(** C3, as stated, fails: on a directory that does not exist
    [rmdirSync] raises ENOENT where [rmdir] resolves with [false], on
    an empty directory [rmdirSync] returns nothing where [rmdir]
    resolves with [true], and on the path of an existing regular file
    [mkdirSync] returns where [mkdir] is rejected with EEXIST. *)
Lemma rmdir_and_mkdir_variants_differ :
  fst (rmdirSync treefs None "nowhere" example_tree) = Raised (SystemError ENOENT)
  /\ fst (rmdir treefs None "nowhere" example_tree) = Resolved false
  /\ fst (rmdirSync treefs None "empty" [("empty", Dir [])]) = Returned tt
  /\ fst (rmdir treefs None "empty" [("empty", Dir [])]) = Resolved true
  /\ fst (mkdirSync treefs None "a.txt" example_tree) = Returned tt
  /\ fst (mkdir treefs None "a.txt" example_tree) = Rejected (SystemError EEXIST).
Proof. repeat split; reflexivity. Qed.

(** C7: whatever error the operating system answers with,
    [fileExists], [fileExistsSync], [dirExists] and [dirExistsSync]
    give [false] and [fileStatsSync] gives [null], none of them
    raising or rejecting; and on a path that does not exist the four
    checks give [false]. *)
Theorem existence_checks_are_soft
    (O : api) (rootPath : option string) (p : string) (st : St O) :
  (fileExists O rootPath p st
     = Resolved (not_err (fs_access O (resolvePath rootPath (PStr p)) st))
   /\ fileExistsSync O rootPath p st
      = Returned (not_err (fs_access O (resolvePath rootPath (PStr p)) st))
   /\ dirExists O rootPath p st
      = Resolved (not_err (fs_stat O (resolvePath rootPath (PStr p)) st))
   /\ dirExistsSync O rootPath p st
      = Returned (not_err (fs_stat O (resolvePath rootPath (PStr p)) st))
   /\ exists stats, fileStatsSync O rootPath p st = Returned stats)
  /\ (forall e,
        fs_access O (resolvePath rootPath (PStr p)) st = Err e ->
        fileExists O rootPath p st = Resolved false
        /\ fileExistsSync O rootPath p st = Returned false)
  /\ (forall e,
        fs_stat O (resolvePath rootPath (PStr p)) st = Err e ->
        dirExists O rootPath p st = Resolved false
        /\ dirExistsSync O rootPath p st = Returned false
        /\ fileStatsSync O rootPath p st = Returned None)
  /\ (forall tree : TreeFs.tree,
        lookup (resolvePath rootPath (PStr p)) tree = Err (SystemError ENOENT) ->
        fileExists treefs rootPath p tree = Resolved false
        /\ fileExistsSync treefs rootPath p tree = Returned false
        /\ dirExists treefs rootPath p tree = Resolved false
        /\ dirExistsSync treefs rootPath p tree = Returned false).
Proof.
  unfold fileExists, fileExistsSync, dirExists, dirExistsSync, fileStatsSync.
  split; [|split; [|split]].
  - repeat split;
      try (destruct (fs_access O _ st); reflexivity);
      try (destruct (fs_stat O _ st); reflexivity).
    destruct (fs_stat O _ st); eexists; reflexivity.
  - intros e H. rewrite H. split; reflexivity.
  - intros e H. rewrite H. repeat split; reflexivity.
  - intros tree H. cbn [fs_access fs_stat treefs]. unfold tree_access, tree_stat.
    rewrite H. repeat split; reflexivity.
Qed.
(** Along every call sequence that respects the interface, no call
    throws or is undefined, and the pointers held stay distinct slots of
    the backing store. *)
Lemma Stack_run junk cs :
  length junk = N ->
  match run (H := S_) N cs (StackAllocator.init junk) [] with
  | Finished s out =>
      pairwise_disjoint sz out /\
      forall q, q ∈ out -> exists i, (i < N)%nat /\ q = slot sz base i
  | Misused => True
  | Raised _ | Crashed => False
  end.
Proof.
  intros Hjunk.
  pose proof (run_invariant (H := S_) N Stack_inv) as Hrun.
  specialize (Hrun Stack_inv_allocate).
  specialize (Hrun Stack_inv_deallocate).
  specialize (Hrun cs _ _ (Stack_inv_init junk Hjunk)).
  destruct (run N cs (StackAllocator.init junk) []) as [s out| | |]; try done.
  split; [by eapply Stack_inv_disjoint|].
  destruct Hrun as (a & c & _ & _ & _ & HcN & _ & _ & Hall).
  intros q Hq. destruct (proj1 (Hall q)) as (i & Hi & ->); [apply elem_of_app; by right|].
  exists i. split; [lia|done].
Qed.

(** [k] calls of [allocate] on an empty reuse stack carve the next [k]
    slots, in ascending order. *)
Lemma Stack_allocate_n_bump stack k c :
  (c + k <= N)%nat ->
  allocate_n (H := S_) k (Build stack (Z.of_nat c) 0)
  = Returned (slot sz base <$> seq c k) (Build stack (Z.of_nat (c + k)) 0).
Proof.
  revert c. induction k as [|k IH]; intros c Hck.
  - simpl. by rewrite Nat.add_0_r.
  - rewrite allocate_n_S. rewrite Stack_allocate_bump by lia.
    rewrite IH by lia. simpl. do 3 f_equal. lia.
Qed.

* * *

**EXERCISE DIRECTIONS:**
Show every line from the entries above in which "slots" appears.

**RESPONSE TO THE EXERCISE:**
    throws or is undefined, and the pointers held stay distinct slots of
    slots, in ascending order. *)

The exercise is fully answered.